[Work order] Hunt through the lines below for the string "Definition" and copy each one that has it.

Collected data
******************************
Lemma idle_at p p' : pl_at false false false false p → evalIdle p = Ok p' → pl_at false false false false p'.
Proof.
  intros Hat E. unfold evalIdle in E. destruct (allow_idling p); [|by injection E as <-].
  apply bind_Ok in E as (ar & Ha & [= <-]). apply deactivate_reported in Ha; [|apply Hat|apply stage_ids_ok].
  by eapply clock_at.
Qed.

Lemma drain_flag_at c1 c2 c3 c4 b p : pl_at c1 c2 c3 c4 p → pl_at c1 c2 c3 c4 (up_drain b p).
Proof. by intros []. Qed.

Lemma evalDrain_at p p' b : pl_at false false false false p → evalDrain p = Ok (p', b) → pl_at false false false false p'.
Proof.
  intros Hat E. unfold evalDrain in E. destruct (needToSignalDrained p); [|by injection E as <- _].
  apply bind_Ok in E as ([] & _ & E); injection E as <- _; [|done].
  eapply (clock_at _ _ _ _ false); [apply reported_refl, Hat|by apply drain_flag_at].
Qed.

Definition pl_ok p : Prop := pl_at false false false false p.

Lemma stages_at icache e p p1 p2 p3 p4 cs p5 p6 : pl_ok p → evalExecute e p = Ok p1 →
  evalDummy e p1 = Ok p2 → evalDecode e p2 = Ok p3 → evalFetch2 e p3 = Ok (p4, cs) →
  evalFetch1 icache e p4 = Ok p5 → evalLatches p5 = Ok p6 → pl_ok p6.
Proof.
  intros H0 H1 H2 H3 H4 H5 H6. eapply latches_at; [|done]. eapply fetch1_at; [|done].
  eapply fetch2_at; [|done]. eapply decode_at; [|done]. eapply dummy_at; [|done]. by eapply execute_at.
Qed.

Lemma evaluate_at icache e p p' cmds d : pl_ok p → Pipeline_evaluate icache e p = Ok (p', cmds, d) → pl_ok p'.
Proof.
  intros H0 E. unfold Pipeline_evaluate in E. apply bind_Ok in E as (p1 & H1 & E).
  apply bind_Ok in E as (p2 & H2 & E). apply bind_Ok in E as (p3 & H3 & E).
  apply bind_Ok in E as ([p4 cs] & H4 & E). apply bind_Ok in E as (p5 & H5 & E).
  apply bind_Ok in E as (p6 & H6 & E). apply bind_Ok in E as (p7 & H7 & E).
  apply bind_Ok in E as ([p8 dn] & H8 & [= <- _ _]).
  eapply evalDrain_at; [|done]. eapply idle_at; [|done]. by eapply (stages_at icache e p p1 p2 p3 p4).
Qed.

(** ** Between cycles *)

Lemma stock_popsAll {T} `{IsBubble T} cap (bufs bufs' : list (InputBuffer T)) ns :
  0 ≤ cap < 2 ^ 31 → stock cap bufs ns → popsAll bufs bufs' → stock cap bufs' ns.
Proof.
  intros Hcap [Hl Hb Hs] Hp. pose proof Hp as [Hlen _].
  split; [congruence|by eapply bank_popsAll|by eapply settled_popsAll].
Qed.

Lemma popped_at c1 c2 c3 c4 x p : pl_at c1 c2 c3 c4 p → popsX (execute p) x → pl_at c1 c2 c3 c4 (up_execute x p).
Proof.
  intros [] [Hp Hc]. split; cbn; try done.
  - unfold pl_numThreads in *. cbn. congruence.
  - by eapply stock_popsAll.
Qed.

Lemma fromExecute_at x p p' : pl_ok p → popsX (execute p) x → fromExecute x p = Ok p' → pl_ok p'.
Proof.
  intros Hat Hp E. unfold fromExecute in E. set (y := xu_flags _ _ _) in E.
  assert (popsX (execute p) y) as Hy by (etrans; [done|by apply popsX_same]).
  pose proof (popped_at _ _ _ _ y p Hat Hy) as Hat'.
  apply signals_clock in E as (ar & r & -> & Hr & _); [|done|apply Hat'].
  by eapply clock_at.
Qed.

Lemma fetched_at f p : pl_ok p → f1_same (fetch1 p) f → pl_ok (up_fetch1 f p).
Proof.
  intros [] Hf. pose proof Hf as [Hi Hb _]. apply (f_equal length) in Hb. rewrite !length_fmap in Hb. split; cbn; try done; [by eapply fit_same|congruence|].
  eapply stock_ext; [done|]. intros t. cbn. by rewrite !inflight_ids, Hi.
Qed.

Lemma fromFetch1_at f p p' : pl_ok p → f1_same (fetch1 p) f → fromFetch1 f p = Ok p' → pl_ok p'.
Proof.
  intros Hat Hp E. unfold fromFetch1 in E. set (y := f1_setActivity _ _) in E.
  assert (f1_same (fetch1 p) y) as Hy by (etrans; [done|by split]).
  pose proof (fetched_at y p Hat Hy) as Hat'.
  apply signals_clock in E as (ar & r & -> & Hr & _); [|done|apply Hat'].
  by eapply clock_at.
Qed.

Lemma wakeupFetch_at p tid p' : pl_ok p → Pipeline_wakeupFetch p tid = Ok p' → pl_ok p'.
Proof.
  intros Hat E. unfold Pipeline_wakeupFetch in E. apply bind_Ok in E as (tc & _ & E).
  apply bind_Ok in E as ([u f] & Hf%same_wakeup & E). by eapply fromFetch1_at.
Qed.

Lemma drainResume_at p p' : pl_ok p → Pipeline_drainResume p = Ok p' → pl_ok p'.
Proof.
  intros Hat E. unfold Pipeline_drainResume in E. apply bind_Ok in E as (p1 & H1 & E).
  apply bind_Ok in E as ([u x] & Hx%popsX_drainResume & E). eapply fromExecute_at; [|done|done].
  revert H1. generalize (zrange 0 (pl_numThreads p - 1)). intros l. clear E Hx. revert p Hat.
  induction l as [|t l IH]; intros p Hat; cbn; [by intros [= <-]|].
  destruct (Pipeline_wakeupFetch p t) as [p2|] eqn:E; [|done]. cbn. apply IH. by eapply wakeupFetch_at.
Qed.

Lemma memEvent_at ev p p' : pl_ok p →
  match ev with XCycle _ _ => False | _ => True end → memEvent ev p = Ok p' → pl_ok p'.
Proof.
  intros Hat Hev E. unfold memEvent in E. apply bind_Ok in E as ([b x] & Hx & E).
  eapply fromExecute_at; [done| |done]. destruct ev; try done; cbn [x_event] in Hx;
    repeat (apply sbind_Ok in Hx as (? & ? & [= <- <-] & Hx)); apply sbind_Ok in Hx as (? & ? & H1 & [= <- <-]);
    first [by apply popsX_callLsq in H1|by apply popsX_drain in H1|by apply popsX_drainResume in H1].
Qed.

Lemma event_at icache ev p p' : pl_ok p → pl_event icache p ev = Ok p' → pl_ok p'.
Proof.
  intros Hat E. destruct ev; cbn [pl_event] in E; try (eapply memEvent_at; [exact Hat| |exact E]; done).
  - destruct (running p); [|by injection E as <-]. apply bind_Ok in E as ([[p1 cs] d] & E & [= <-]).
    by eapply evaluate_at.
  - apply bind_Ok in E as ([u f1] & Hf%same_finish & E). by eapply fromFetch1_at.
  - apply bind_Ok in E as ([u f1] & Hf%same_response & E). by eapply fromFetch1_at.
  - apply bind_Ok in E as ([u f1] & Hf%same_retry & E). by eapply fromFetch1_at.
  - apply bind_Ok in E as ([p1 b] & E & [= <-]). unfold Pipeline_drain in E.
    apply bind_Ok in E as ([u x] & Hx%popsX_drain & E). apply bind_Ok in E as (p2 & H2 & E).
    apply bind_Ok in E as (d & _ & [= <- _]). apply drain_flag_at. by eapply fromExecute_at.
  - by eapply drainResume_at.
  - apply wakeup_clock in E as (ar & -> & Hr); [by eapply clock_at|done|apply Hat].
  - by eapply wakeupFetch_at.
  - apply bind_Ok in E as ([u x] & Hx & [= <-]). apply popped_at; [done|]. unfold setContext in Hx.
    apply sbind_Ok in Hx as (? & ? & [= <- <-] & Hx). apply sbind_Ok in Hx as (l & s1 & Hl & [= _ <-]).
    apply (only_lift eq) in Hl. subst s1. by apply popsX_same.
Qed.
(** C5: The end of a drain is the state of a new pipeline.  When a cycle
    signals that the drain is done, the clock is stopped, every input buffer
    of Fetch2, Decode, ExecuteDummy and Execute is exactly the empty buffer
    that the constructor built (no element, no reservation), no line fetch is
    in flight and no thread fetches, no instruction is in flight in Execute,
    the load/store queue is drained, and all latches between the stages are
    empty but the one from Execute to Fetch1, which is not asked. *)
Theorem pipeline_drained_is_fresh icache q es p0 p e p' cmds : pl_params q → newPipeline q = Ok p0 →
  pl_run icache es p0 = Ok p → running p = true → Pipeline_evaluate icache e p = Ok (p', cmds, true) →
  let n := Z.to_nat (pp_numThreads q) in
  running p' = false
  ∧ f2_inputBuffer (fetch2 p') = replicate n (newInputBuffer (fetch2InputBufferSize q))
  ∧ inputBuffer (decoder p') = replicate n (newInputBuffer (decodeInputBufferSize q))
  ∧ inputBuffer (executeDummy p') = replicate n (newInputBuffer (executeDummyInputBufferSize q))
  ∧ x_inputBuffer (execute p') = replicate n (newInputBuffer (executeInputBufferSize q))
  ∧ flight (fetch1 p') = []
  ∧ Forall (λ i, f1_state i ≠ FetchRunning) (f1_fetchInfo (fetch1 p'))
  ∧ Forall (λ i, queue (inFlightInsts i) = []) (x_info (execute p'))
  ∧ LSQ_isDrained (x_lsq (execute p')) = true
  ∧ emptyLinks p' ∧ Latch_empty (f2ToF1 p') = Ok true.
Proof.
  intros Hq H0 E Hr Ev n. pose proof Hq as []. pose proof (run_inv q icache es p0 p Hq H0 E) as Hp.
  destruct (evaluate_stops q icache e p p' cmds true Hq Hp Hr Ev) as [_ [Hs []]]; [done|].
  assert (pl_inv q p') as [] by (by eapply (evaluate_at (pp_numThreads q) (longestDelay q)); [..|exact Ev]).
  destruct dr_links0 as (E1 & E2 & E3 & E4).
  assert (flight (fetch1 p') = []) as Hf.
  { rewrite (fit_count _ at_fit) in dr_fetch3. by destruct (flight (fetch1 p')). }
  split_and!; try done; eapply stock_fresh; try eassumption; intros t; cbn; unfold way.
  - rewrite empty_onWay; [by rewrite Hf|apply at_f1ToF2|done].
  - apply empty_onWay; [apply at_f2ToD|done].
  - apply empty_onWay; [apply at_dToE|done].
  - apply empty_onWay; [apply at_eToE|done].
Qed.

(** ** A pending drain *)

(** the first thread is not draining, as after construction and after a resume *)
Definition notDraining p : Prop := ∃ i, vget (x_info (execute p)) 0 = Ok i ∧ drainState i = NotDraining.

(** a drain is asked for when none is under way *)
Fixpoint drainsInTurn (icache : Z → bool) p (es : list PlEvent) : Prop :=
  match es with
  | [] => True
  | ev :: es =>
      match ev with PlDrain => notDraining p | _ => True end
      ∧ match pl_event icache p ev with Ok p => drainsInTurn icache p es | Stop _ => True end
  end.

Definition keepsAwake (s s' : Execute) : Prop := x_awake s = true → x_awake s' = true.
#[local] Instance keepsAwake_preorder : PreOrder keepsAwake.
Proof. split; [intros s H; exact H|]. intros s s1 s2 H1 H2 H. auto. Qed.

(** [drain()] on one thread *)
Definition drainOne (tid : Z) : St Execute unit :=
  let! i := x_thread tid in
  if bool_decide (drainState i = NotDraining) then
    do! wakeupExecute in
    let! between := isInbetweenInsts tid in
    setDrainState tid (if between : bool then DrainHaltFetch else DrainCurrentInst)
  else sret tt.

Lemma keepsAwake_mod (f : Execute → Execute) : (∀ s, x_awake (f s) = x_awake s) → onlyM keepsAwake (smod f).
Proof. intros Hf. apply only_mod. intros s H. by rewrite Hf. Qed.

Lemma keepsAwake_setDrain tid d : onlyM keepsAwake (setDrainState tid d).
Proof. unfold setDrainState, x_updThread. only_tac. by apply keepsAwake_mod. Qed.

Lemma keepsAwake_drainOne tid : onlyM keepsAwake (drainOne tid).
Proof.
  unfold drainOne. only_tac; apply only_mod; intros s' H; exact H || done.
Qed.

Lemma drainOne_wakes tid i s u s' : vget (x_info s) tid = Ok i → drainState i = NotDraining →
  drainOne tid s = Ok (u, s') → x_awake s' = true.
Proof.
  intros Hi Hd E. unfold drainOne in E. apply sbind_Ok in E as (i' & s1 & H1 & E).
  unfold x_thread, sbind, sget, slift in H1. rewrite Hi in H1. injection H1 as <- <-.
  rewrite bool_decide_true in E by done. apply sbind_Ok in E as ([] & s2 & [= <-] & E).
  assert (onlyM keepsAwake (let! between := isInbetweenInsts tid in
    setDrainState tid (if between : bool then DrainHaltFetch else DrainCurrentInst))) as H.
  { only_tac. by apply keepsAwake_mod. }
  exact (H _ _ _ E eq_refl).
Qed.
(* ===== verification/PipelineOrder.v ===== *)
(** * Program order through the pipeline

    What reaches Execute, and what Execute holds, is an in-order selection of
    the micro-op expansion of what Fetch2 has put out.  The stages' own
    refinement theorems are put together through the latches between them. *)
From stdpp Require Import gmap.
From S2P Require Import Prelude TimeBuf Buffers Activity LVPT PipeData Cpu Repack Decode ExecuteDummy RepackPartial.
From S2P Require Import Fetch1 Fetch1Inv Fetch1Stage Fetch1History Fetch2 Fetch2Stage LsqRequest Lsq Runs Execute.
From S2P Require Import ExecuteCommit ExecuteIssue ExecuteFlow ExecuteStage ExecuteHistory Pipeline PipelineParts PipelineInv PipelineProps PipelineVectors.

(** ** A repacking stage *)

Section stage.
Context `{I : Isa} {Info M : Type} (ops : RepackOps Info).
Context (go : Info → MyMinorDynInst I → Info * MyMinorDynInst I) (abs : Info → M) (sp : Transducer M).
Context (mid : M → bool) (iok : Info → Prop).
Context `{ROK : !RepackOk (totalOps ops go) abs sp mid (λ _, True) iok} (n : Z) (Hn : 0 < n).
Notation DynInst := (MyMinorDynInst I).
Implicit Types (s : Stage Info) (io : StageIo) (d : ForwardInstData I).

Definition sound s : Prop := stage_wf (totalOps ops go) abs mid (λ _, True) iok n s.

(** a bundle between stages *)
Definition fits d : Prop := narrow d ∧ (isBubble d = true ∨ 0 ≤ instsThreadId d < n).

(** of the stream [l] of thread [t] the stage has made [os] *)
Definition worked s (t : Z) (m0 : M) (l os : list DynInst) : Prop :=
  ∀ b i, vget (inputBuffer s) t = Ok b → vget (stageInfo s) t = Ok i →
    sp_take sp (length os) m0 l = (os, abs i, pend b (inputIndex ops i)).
******************************
[Answer below]
Definition pl_ok p : Prop := pl_at false false false false p.
Definition notDraining p : Prop := ∃ i, vget (x_info (execute p)) 0 = Ok i ∧ drainState i = NotDraining.
Definition keepsAwake (s s' : Execute) : Prop := x_awake s = true → x_awake s' = true.
Definition drainOne (tid : Z) : St Execute unit :=
Definition sound s : Prop := stage_wf (totalOps ops go) abs mid (λ _, True) iok n s.
Definition fits d : Prop := narrow d ∧ (isBubble d = true ∨ 0 ≤ instsThreadId d < n).
Definition worked s (t : Z) (m0 : M) (l os : list DynInst) : Prop :=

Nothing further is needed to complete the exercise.